**Exercise prompt:** Beginning with the first line of the material, set down each line exactly as written, up to and including the line with "Conventions.".

**Input material:**

(** * ToMyPizza! order management: the TaskManager of [js/tasks.js]

  A shallow embedding of the order collection manager (class
  [TaskManager]) and of the browser services it talks to: the clock,
  [Math.random], [confirm], and [localStorage].

  Conventions.
  - Instants are milliseconds since the epoch, in [Z].  An ISO-8601
    string held in a record ([due], [created], [completedAt]) is
    represented by the instant it denotes, so [new Date(s)] and
    [toISOString()] are the identity and [dueDate - now] is [Z]
    subtraction.
  - A [string] holds the UTF-8 encoding of a JavaScript string (a lone
    surrogate encoded like any other code unit), so equal strings are
    equal byte for byte; white space is the whole of the ECMAScript
    [WhiteSpace] and [LineTerminator] classes.
  - One run of an event handler is synchronous; what it reads from the
    browser during that run is collected in an [Env].  In particular
    every [new Date()] and [Date.now()] of one run reads the same
    millisecond. *)

From Stdlib Require Import Ascii String QArith Qround.
From stdpp Require Import base option list strings gmap sorting.

Local Open Scope string_scope.
Local Open Scope list_scope.
Local Open Scope Z_scope.

(** ** Strings: [String.prototype.trim] *)

Module JsString.

(** White space is the ECMAScript [WhiteSpace] and [LineTerminator] code
    points, all of them: in UTF-8 they take one, two or three bytes. *)

(** U+0009 to U+000D and U+0020. *)
Definition is_whitespace1 (c : ascii) : bool :=
  let n := nat_of_ascii c in
  ((9 <=? n) && (n <=? 13) || (n =? 32))%nat.

(** U+00A0, the no-break space: C2 A0. *)
Definition is_whitespace2 (c1 c2 : ascii) : bool :=
  ((nat_of_ascii c1 =? 194) && (nat_of_ascii c2 =? 160))%nat.

(** U+1680 (E1 9A 80); U+2000 to U+200A, U+2028, U+2029 and U+202F
    (E2 80 80 to 8A, A8, A9, AF); U+205F (E2 81 9F); U+3000 (E3 80 80);
    U+FEFF (EF BB BF). *)
Definition is_whitespace3 (c1 c2 c3 : ascii) : bool :=
  let n1 := nat_of_ascii c1 in
  let n2 := nat_of_ascii c2 in
  let n3 := nat_of_ascii c3 in
  ((n1 =? 225) && (n2 =? 154) && (n3 =? 128)
   || (n1 =? 226) && (n2 =? 128)
      && ((128 <=? n3) && (n3 <=? 138) || (n3 =? 168) || (n3 =? 169)
          || (n3 =? 175))
   || (n1 =? 226) && (n2 =? 129) && (n3 =? 159)
   || (n1 =? 227) && (n2 =? 128) && (n3 =? 128)
   || (n1 =? 239) && (n2 =? 187) && (n3 =? 191))%nat.

(** What follows the white-space code point [s] starts with, if it starts
    with one. *)
Definition skipWhitespace (s : string) : option string :=
  match s with
  | String c1 s1 =>
      if is_whitespace1 c1 then Some s1
      else
        match s1 with
        | String c2 s2 =>
            if is_whitespace2 c1 c2 then Some s2
            else
              match s2 with
              | String c3 s3 =>
                  if is_whitespace3 c1 c2 c3 then Some s3 else None
              | EmptyString => None
              end
        | EmptyString => None
        end
  | EmptyString => None
  end.

(** Drop the white space in front. *)
Fixpoint trimStart (s : string) : string :=
  match s with
  | String c1 s1 =>
      if is_whitespace1 c1 then trimStart s1
      else
        match s1 with
        | String c2 s2 =>
            if is_whitespace2 c1 c2 then trimStart s2
            else
              match s2 with
              | String c3 s3 =>
                  if is_whitespace3 c1 c2 c3 then trimStart s3 else s
              | EmptyString => s
              end
        | EmptyString => s
        end
  | EmptyString => EmptyString
  end.

(** [s] is white space from its first code point to its last. *)
Fixpoint all_whitespace (s : string) : bool :=
  match s with
  | String c1 s1 =>
      if is_whitespace1 c1 then all_whitespace s1
      else
        match s1 with
        | String c2 s2 =>
            if is_whitespace2 c1 c2 then all_whitespace s2
            else
              match s2 with
              | String c3 s3 =>
                  if is_whitespace3 c1 c2 c3 then all_whitespace s3 else false
              | EmptyString => false
              end
        | EmptyString => false
        end
  | EmptyString => true
  end.

(** Drop the white space at the end: what is left of [s] from some byte on
    is dropped when it is white space throughout. *)
Fixpoint trimEnd (s : string) : string :=
  match s with
  | String c s' => if all_whitespace s then EmptyString else String c (trimEnd s')
  | EmptyString => EmptyString
  end.

Definition trim (s : string) : string := trimEnd (trimStart s).

(** [s] starts with a white-space code point. *)
Definition startsWithWhitespace (s : string) : bool :=
  match skipWhitespace s with Some _ => true | None => false end.

(** [s] is one white-space code point. *)
Definition isWhitespace (s : string) : bool :=
  match skipWhitespace s with Some EmptyString => true | _ => false end.

(** [s] ends with a white-space code point. *)
Fixpoint endsWithWhitespace (s : string) : bool :=
  match s with
  | String _ s' => isWhitespace s || endsWithWhitespace s'
  | EmptyString => false
  end.

(** [ToBoolean] of a string: the empty string is the only falsy one. *)
Definition truthy (s : string) : bool :=
  match s with EmptyString => false | _ => true end.

End JsString.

**Answer section:**
(** * ToMyPizza! order management: the TaskManager of [js/tasks.js]

  A shallow embedding of the order collection manager (class
  [TaskManager]) and of the browser services it talks to: the clock,
  [Math.random], [confirm], and [localStorage].

  Conventions.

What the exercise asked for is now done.